Bob Humphrey photo
By Bob Humphrey
Every craftsman has his tools; and the tools of the turkey hunting trade are calls. If you’re like me, you probably haven’t touched yours since you hung up your turkey vest after the last day of last turkey season. Winter is waning and spring is in the air. Depending on where you live, turkey season may be days, weeks or months away. In any case, there’s no time like the present to start getting your gear in order once more. It’s tune-up time.
Go through your old diaphragms and give them a good inspection. Toss out and replace any that are moldy, have torn reeds, frayed skirts or are otherwise in disrepair. Incidentally, this is why it’s a good idea to do this well before the season.
If your favorite call is hard to get, you‘ll have time to track down a replacement. And don’t be cheap. A diaphragm costs about as much as a 3-1/2-inch magnum shell. When it doubt, throw it out and get a new one.
Next it’s time to “re-condition” those you intend to keep and re-use. I start by soaking mine in a diluted solution of mouthwash, to kill any lingering bacteria. After they’ve soaked for a while, I’ll take a toothpick and gently separate the reeds. Then lay the calls on a paper towel to dry, leaving the picks in place so the reeds don’t “re-stick.”
Moving on to friction calls, we’ll start with slates, or pot calls. First, wipe the surface with a clean, dry towel. Using the appropriate material, sand the face in one linear direction, i.e. back and forth or up and down - perpendicular to the direction you’ll be “drawing” the striker. Which abrasive material you should use will depend on the surface material (use whatever came with the call when you bought it). A fine to medium grit sandpaper works well on a natural slate or soft metal surfaces. For harder materials like glass, plexi-glass and some metals, you may need a coarser or more abrasive scouring pad. Blow off any excess dust, being careful not to touch the surface with your bare (oily) fingers. Now, treat your striker tips similarly, roughening up their surface with the appropriate material.

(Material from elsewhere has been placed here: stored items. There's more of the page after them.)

(* ===== verification/EntryCompact.v ===== *)
(** * core/src/entry_table.rs, [compact_text] and [EntryTable::finish_update]

    The text of a changed block is reclaimed when more than half of it is
    dead: the live ranges are merged, copied together, and every reference is
    moved to the copy of the range that holds it.  No reference is lost and
    no value changes. *)
From stdpp Require Import functions.
From S2P Require Import Prelude Text TextView QuerySyntax FileEntry Columns IntegerColumn TextPool EntryChunk.

Section compact.
Context `{JsonShape} {Sec : Type} `{!UnstableSort}.
Notation EntryChunk := (EntryChunk Sec).

(** [compact_text]: the live ranges, copied together; [relocate] finds the
    range that holds a reference. *)
Fixpoint copy_ranges (t : text) (ranges : list (nat * nat)) (out : text) : option (list (nat * nat) * text) :=
  match ranges with
  | [] => Some ([], out)
  | (start, stop) :: ranges =>
    piece ← str_slice t start stop;
    '(relocated, out') ← copy_ranges t ranges (out ++ piece);
    Some ((start, byte_len out) :: relocated, out')
  end.
Definition relocate (relocated : list (nat * nat)) (r : TextRef) : option TextRef :=
  if length_ r =? 0 then Some text_ref_default
  else
    '(start, destination) ← match partition_point (λ '(start, _), start <=? offset r) relocated with
                            | O => None          (* the index underflows *)
                            | S index => relocated !! index
                            end;
    o ← as_u32 (destination + offset r - start);
    Some {| offset := o; length_ := length_ r |}.
Definition relocate_path (relocated : list (nat * nat)) (p : PathRef) : option PathRef :=
  front ← relocate relocated (prefix p); back ← relocate relocated (suffix p);
  Some {| prefix := front; suffix := back |}.
Definition relocate_name (relocated : list (nat * nat)) (c : EntryChunk) (f : NameField) : option EntryChunk :=
  refs ← mapM (relocate relocated) (column_values text_ref_elem (names c f));
  Some (with_name f (Owned refs) c).
Definition relocate_paths (relocated : list (nat * nat)) (c : EntryChunk) (f : PathField) : option EntryChunk :=
  refs ← mapM (relocate_path relocated) (column_values path_ref_elem (paths c f));
  Some (with_path f (Owned refs) c).
Definition compact_text (c : EntryChunk) (ranges : list (nat * nat)) : option EntryChunk :=
  '(relocated, t) ← copy_ranges (data_text (data c)) ranges [];
  c ← fold_option (relocate_name relocated) [FName; FFoldedName; FSearchName; FParent] c;
  c ← fold_option (relocate_paths relocated) [FPath; FFoldedPath; FSearchPath] c;
  Some (with_section None (with_text (TOwned t) None c)).

(** [finish_update]'s loop over the references of a block, sorted. *)
Definition ref_bounds (r : TextRef) : nat * nat := (offset r, offset r + length_ r).
Definition push_range (ranges : list (nat * nat)) (reference : nat * nat) : list (nat * nat) :=
  let '(start, stop) := reference in
  if start =? stop then ranges
  else
    match last ranges with
    | Some (a, e) =>
      if start <=? e then take (length ranges - 1) ranges ++ [(a, e `max` stop)] else ranges ++ [(start, stop)]
    | None => [(start, stop)]
    end.
Definition merge_ranges (references : list (nat * nat)) : list (nat * nat) := foldl push_range [] references.
Definition live_ranges (c : EntryChunk) : list (nat * nat) :=
  merge_ranges (sort_unstable_by (pair_cmp Nat.compare Nat.compare) (ref_bounds <$> all_refs c)).
Definition live_bytes (ranges : list (nat * nat)) : nat := sum_list ((λ '(start, stop), stop - start) <$> ranges).
(** A block whose text is more than half dead is rewritten. *)
Definition reclaim (c : EntryChunk) : option EntryChunk :=
  let ranges := live_ranges c in
  if live_bytes ranges <? byte_len (data_text (data c)) - live_bytes ranges then compact_text c ranges else Some c.
End compact.

(** ** Ranges of an arena *)

Section proofs.
Context `{JsonShapeLaws} {Sec : Type} `{!UnstableSort}.
Notation EntryChunk := (EntryChunk Sec).
Implicit Types (c : EntryChunk) (t : text) (ranges : list (nat * nat)).

Definition boundary (t : text) (n : nat) : Prop := ∃ x z, t = x ++ z ∧ byte_len x = n.
Definition range_ok (t : text) (r : nat * nat) : Prop := r.1 < r.2 ∧ boundary t r.1 ∧ boundary t r.2.
Definition separated (ranges : list (nat * nat)) : Prop := StronglySorted (λ r r', r.2 < r'.1) ranges.
Definition covered (ranges : list (nat * nat)) (r : nat * nat) : Prop :=
  ∃ range, range ∈ ranges ∧ range.1 ≤ r.1 ∧ r.2 ≤ range.2.

Lemma app_byte_prefix x1 z1 x2 z2 :
  x1 ++ z1 = x2 ++ z2 → byte_len x1 ≤ byte_len x2 → ∃ k, x2 = x1 ++ k ∧ z1 = k ++ z2.
Proof.
  intros Heq Hle. apply app_eq_app in Heq as [k [[-> ->]|[-> ->]]]; [|by exists k].
  rewrite byte_len_app in Hle. pose proof (byte_len_ge k). destruct k as [|c k]; [|simpl in *; lia].
  exists []. by rewrite !app_nil_r.
Qed.
Lemma range_slice t r : range_ok t r →
  ∃ x piece z, t = x ++ piece ++ z ∧ byte_len x = r.1 ∧ byte_len piece = r.2 - r.1.
Proof.
  intros (Hlt & (x1 & z1 & Ht & Hx1) & (x2 & z2 & Ht2 & Hx2)).
  destruct (app_byte_prefix x1 z1 x2 z2) as (k & -> & ->); [congruence|lia|].
  exists x1, k, z2. split_and!; [done|done|]. rewrite byte_len_app in Hx2. lia.
Qed.
Lemma read_ref_bounds t r v : read_ref t r = Some v → length_ r ≠ 0 → range_ok t (ref_bounds r).
Proof.
  intros Hr Hne. pose proof (read_ref_length _ _ _ Hr) as [Hlen _].
  apply str_slice_Some in Hr as (x & z & -> & Ha & Hb). unfold ref_bounds, range_ok. simpl.
  split_and!; [lia|by exists x, (v ++ z)|]. exists (x ++ v), z. rewrite <-app_assoc, byte_len_app. split; [done|lia].
Qed.

(** ** Merging *)

Definition merged_ok t ranges lo : Prop :=
  Forall (range_ok t) ranges ∧ separated ranges ∧ Forall (λ r, r.1 ≤ lo) ranges.
Lemma push_range_spec t ranges lo r :
  merged_ok t ranges lo → lo ≤ r.1 → r.1 ≤ r.2 → (r.1 ≠ r.2 → range_ok t r) →
  merged_ok t (push_range ranges r) r.1 ∧ (r.1 ≠ r.2 → covered (push_range ranges r) r) ∧
  ∀ r', covered ranges r' → covered (push_range ranges r) r'.
Proof.
  intros (Hok & Hsep & Hlo) Hge Hle Hr. destruct r as [start stop]. simpl in *.
  assert (Hlo' : Forall (λ r, r.1 ≤ start) ranges) by (eapply Forall_impl; [exact Hlo|simpl; lia]).
  unfold push_range. destruct (Nat.eqb_spec start stop) as [Heq|Hne].
  { split_and!; [done|done|done]. }
  specialize (Hr Hne). destruct (last ranges) as [[a e]|] eqn:Elast.
  - apply last_Some in Elast as [init ->].
    rewrite Forall_app, Forall_singleton in Hok. destruct Hok as (Hoki & Hae & Hba & Hbe). simpl in *.
    rewrite Forall_app, Forall_singleton in Hlo'. destruct Hlo' as [Hloi Hlol]. simpl in Hlol.
    destruct (Nat.leb_spec start e) as [Hse|Hse].
    + rewrite length_app, Nat.add_sub, take_app_length. 
      assert (Hcov : ∀ r', covered (init ++ [(a, e)]) r' → covered (init ++ [(a, e `max` stop)]) r').
      { intros r' (range & Hin & Hra & Hrb). apply elem_of_app in Hin as [Hin| ->%list_elem_of_singleton].
        - exists range. split; [apply elem_of_app; by left|done].
        - exists (a, e `max` stop). split; [set_solver|]. simpl in *. lia. }
      split_and!; [unfold merged_ok; split_and!| |done].
      * apply Forall_app. split; [done|]. rewrite Forall_singleton. split_and!; simpl; [lia|done|].
        destruct (Nat.max_spec e stop) as [[_ ->]|[_ ->]]; [apply Hr|done].
      * apply StronglySorted_app in Hsep as (Hcross & Hs1 & _). apply StronglySorted_app.
        split_and!; [|done|repeat constructor]. intros x y Hx ->%list_elem_of_singleton.
        apply (Hcross x (a, e) Hx). set_solver.
      * apply Forall_app. split; [done|]. rewrite Forall_singleton. exact Hlol.
      * intros _. exists (a, e `max` stop). split; [set_solver|]. simpl. lia.
    + split_and!; [unfold merged_ok; split_and!| |].
      * apply Forall_app. split; [apply Forall_app; split; [done|by rewrite Forall_singleton]|by rewrite Forall_singleton].
      * apply StronglySorted_app. split_and!; [|done|repeat constructor].
        intros x y Hx ->%list_elem_of_singleton. simpl. apply elem_of_app in Hx as [Hx| ->%list_elem_of_singleton]; [|done].
        apply StronglySorted_app in Hsep as (Hcross & _). specialize (Hcross x (a, e) Hx). simpl in Hcross.
        assert (x.2 < a) by (apply Hcross; set_solver). lia.
      * apply Forall_app. split; [apply Forall_app; split; [done|by rewrite Forall_singleton]|by rewrite Forall_singleton].
      * intros _. exists (start, stop). split; [set_solver|done].
      * intros r' (range & Hin & ?). exists range. split; [set_solver|done].
  - apply last_None in Elast as ->. split_and!; [unfold merged_ok; split_and!| |].
    + by rewrite Forall_singleton.
    + repeat constructor.
    + by rewrite Forall_singleton.
    + intros _. exists (start, stop). split; [set_solver|done].
    + intros r' (range & Hin & _). by apply not_elem_of_nil in Hin.
Qed.

#[local] Instance nat_compare_total : TotalOrder Nat.compare.
Proof.
  repeat split.
  - intros x y. apply Nat.compare_antisym.
  - intros x y z ??. apply Nat.compare_le_iff. transitivity y; by apply Nat.compare_le_iff.
  - intros x y. apply Nat.compare_eq.
Qed.
(** The pairs are visited by ascending start. *)
Lemma sorted_starts references :
  StronglySorted (λ r r', r.1 ≤ r'.1) (sort_unstable_by (pair_cmp Nat.compare Nat.compare) references).
Proof.
  pose proof (sort_unstable_sorts (pair_cmp Nat.compare Nat.compare) references _) as Hs.
  induction Hs as [|x l Hs IH Hf]; constructor; [done|]. eapply Forall_impl; [exact Hf|].
  intros y. unfold cmp_le, pair_cmp, then_with. intros Hle. apply Nat.compare_le_iff.
  by destruct (x.1 ?= y.1).
Qed.
Lemma merge_ranges_spec t references :
  StronglySorted (λ r r', r.1 ≤ r'.1) references →
  (∀ r, r ∈ references → r.1 ≤ r.2 ∧ (r.1 ≠ r.2 → range_ok t r)) →
  Forall (range_ok t) (merge_ranges references) ∧ separated (merge_ranges references) ∧
  ∀ r, r ∈ references → r.1 ≠ r.2 → covered (merge_ranges references) r.
Proof.
  intros Hs Hr. unfold merge_ranges.
  assert (Hgen : ∀ ranges lo, merged_ok t ranges lo → Forall (λ r, lo ≤ r.1) references →
    Forall (range_ok t) (foldl push_range ranges references) ∧ separated (foldl push_range ranges references) ∧
    (∀ r, r ∈ references → r.1 ≠ r.2 → covered (foldl push_range ranges references) r) ∧
    ∀ r, covered ranges r → covered (foldl push_range ranges references) r).
  { induction Hs as [|x l Hs IH Hf]; intros ranges lo Hm Hlo.
    - destruct Hm as (? & ? & ?). split_and!; [done|done|by intros ? ?%not_elem_of_nil|done].
    - apply Forall_cons in Hlo as [Hx Hlo]. destruct (Hr x) as [Hle Hxok]; [set_solver|].
      destruct (push_range_spec t ranges lo x Hm Hx Hle Hxok) as (Hm' & Hcov & Hmono). cbn [foldl].
      destruct (IH (λ r Hin, Hr r (list_elem_of_further _ _ _ Hin)) _ _ Hm' Hf) as (? & ? & Hall & Hmono').
      split_and!; [done|done| |by auto].
      intros r [->|Hin]%elem_of_cons Hne; [by apply Hmono', Hcov|by apply Hall]. }
  destruct (Hgen [] 0) as (? & ? & ? & _); [by split_and!; repeat constructor|apply Forall_forall; intros; lia|].
  by split_and!.
Qed.
(* ===== verification/SnapshotOrders.v ===== *)
(** * core/src/index_store.rs: keeping sorted orders in step with a change

    [updated_order] repairs an order of the live slots after some slots were
    changed, added or removed; [updated_path_ties] repairs the set of slots
    whose path compares naturally equal to another's; [result_order] answers
    any requested order, refining the path order where it can.  Each is
    proved equal to computing its result from scratch.  The tables are read
    through [row], the row of a slot; a slot outside the table panics in the
    code, sorts first here, and never occurs under the theorems. *)
From S2P Require Import Prelude Bitmap OrderedMerge SlotOrder NaturalOrder Text TextView Float QueryLex.
From S2P Require Import QueryNumber QuerySyntax FileEntry ResultOrder SlotSort.

Section orders.
Context `{Json} {F : Type} `{!FileEntry F} {B : Type} `{Roaring B} {Sec : Type} `{!UnstableSort}.
Notation SlotOrder := (SlotOrder Sec).
Implicit Types (row : N → option F) (o : SlotOrder) (order : ResultOrder).

(** [order.compare(&entries.at(a), &entries.at(b))] *)
Definition slot_compare row order (a b : N) : comparison :=
  match row a, row b with
  | Some x, Some y => order_compare order x y
  | None, None => Eq
  | None, Some _ => Lt
  | Some _, None => Gt
  end.
(** The position of the row [target] in an order, by [compare]. *)
Definition rank_of (compare : F → F → comparison) row o (target : F) : option nat :=
  match order_binary_search_by o (λ candidate, match row candidate with Some c => compare c target | None => Lt end) with
  | inl rank => Some rank
  | inr _ => None
  end.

Now on to box calls. Start by “cleaning” off the bottom of the paddle and the side rails, lightly sanding away any old chalk, dirt or oils. Next, simply apply chalk and give it a test. If it sounds good, you’re done. If not, you may need to do a little tweaking, something you may want to do anyway.
In most box calls, the paddle is attached to the box with a screw. Loosening or tightening this screw can change the tone of the call considerably. Adjust the screw in half or quarter turn increments, trying a few yelps between each turn. Once you find a tone that pleases you, draw across the paddle and screw with a permanent marker as a reference mark. That’s about all there is to it.
Of course, practice makes perfect, so you should spend plenty of time re-acquainting yourself with your calls. And if you practice enough, you may want to do one more quick tune-up before heading out for the real thing.